Scene Health announced Wednesday the closure of a $17.7 million series B round led by ABS Capital Partners with participation from Claritas Health Ventures, Healthworx, the innovation arm of CareFirst BlueCross BlueShield, PTX Capital and Kapor Capital. The company is planning to move into an office in North Baltimore this year after it closed its Mount Vernon office during the pandemic.
The series B round comes two years after Scene, previously known as emocha Health, raised a $6.2 million series A. The $17.7 million round is one of the largest in Greater Baltimore this year. Other local startups that have raised large rounds during a down year for venture capital include Canton startup Apkudo's $37.5 million series C and Baltimore-based Sunstone Credit's $20 million series A round.
Scene currently has 720 customers, mostly Medicare and Medicaid providers and public health providers.
Scene increases medication adherence through personal engagement and coaching. The startup's staff interacts with patients through daily video exchanges and texts to see if they are taking their medication. Half of people on chronic medications fail to take their medications properly, with medication non-adherence accounting for 25% of hospitalizations each year in the U.S., according to a 2018 study.
Scene focuses on chronic conditions like asthma and sickle cell anemia. CEO Sebastian Seiguer wants to expand by applying Scene's technology to other diseases, such as by helping recovering addicts use methadone properly and ensuring mentally ill people stay on their medications. Seiguer also plans to add a new chief medical officer to expand Scene's work with Medicaid and Medicare providers.

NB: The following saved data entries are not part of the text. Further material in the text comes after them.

(** X7.  A failed request leaves the chat usable as long as its error text
    can be drawn.  On a page that is still there, when the request in
    flight is rejected and the text of the error (the backend's message,
    else its suggestion, else the fixed text) is one React accepts as a
    child, the error message is appended, and text typed and submitted
    next is accepted and posted.  When that text is a JSON object the
    render of the error message throws and the page is gone: no event
    has an effect any more. *)
Theorem session_usable_after_failure (coerced_gt0 : Js.value -> bool)
    (p : ChatBox.props) (trace : list ChatBox.event) (w : ChatBox.session)
    (e : Api.failure) (now now' : Z) (text : string) :
  ChatBox.page_run coerced_gt0 p (Some ChatBox.start) trace = Some w ->
  ChatBox.inflight w <> [] ->
  ChatBox.whitespace_only text = false ->
  let shown := Api.spec_fallback [Api.backend_message e; Api.backend_suggestion e]
                 ChatBox.not_found in
  (Js.renderable shown = true ->
   exists w',
     ChatBox.page_run coerced_gt0 p (Some w)
       [ChatBox.Reject 0 e now; ChatBox.Typing text; ChatBox.Submit now']
     = Some w'
     /\ ChatBox.inflight w' = [text]
     /\ ChatBox.loading (ChatBox.ui w') = true
     /\ exists err u,
          ChatBox.messages (ChatBox.ui w')
          = ChatBox.messages (ChatBox.ui w) ++ [err; u]
          /\ MessageBubble.error err = true
          /\ MessageBubble.content err = shown
          /\ MessageBubble.type u = MessageBubble.User
          /\ MessageBubble.content u = Js.VStr text)
  /\ (Js.renderable shown = false ->
      forall later,
        ChatBox.page_run coerced_gt0 p (Some w) (ChatBox.Reject 0 e now :: later)
        = None).
Proof.
  intros Hpage Hflight Htext shown.
  destruct (page_run_some coerced_gt0 p trace ChatBox.start w eq_refl Hpage)
    as [Hw Hrenders].
  assert (ChatBox.chronological w) as Hc.
  { rewrite Hw. apply run_chronological. left. repeat split. constructor. }
  destruct Hc as [[_ [Hi _]] | [log [u0 [q [_ [Hi _]]]]]]; [congruence|].
  set (s1 := ChatBox.on_rejected e now (ChatBox.ui w)).
  assert (ChatBox.step p w (ChatBox.Reject 0 e now)
          = {| ChatBox.ui := s1; ChatBox.inflight := [] |}) as Hstep1.
  { cbn [ChatBox.step]. by rewrite Hi. }
  assert (ChatBox.renders coerced_gt0 s1 = Js.renderable shown) as Hr1.
  { rewrite (renders_snoc coerced_gt0 (ChatBox.ui w) s1 _ eq_refl), Hrenders.
    unfold MessageBubble.MessageBubble, Dom.tree_renders. cbn.
    rewrite js_or_fallback2. fold shown. by rewrite andb_true_r. }
  assert (ChatBox.page_step coerced_gt0 p (Some w) (ChatBox.Reject 0 e now)
          = if Js.renderable shown
            then Some {| ChatBox.ui := s1; ChatBox.inflight := [] |} else None)
    as Hpage1.
  { unfold ChatBox.page_step. rewrite Hstep1. cbn [ChatBox.ui]. by rewrite Hr1. }
  split.
  - intros Hshown. rewrite Hshown in Hpage1, Hr1.
    set (w1 := {| ChatBox.ui := s1; ChatBox.inflight := [] |}) in *.
    set (w2 := ChatBox.step p w1 (ChatBox.Typing text)).
    assert (ChatBox.page_step coerced_gt0 p (Some w1) (ChatBox.Typing text) = Some w2)
      as Hpage2.
    { assert (ChatBox.renders coerced_gt0 (ChatBox.ui w2) = true) as Hr2
        by exact Hr1.
      unfold ChatBox.page_step. fold w2. by rewrite Hr2. }
    destruct (handleSubmit_accepted p now' (ChatBox.ui w2) Htext eq_refl)
      as [u [effs [Hsub [Hq [Hu Hcont]]]]].
    set (w3 := ChatBox.step p w2 (ChatBox.Submit now')).
    assert (w3 = {| ChatBox.ui :=
                      {| ChatBox.messages := ChatBox.messages s1 ++ [u];
                         ChatBox.input := ""; ChatBox.loading := true |};
                    ChatBox.inflight := [text] |}) as Hw3.
    { subst w3. cbn [ChatBox.step]. rewrite Hsub. cbn [fst snd]. by rewrite Hq. }
    assert (ChatBox.page_step coerced_gt0 p (Some w2) (ChatBox.Submit now') = Some w3)
      as Hpage3.
    { assert (ChatBox.renders coerced_gt0 (ChatBox.ui w3) = true) as Hr3.
      { rewrite Hw3. cbn [ChatBox.ui].
        rewrite (renders_snoc coerced_gt0 s1
                   {| ChatBox.messages := ChatBox.messages s1 ++ [u];
                      ChatBox.input := ""; ChatBox.loading := true |} u eq_refl), Hr1.
        unfold MessageBubble.MessageBubble, Dom.tree_renders. rewrite Hu. cbn.
        by rewrite Hcont. }
      unfold ChatBox.page_step. fold w3. by rewrite Hr3. }
    exists w3. split.
    { unfold ChatBox.page_run. cbn [fold_left]. by rewrite Hpage1, Hpage2, Hpage3. }
    rewrite Hw3. cbn [ChatBox.inflight ChatBox.ui ChatBox.loading ChatBox.messages].
    split; [reflexivity|]. split; [reflexivity|].
    eexists _, u. split; [|split; [|split; [|split]]].
    + subst s1. cbn. rewrite <- app_assoc. reflexivity.
    + reflexivity.
    + cbn. apply js_or_fallback2.
    + exact Hu.
    + exact Hcont.
  - intros Hshown later. unfold ChatBox.page_run. cbn [fold_left].
    rewrite Hpage1, Hshown. apply page_run_none.
Qed.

Tools that improve medication adherence have a mixed clinical track record since products like phone reminders don’t address the actual problems that lead patients to stop their medication. Simply forgetting to take medication is not as big of a factor in medication adherence as issues like side effects, financial barriers or patients taking the wrong dosage, Seiguer said.
"If it was just [patient] behavior, the problem would be solved," Seiguer added.
Scene uses the standard of care at a hospital and applies it to the patients in their homes to get a better result than a simple phone reminder application. In a hospital, a nurse or other medical professional watches the patient take medication and can quickly see if the patient is taking the right dosage or using the right technique, similar to how Scene staff watch a video of a patient taking their medication.
"All we've done is take this process and executed every little piece of it into the digital world," Seiguer said.
Medicare and Medicaid health plans and public health departments are Scene's main customers since the company was born out of Johns Hopkins University public health research in Uganda. A benefit of working in the Medicaid space is that cost, one of the main obstacles to people taking medication on time, is less of a factor than if Scene was working with employer-provided plans with larger co-pays, Segiuer said. There are still barriers but they tend to be more indirect, like someone having complications from a medication since they are not eating enough food.
The data Scene collects and analyzes after the funding round will be used to help health care plans learn what programs, like transportation to and from a pharmacy, could impact patient outcomes, Seiguer said.
"We're passing videos back and forth between our team and the patient," Seiguer said. "It just turns into a conversation between two people. We learn so many things about that patient. This information can be used in a very practical way to guide the use of health plan resources to help that patient."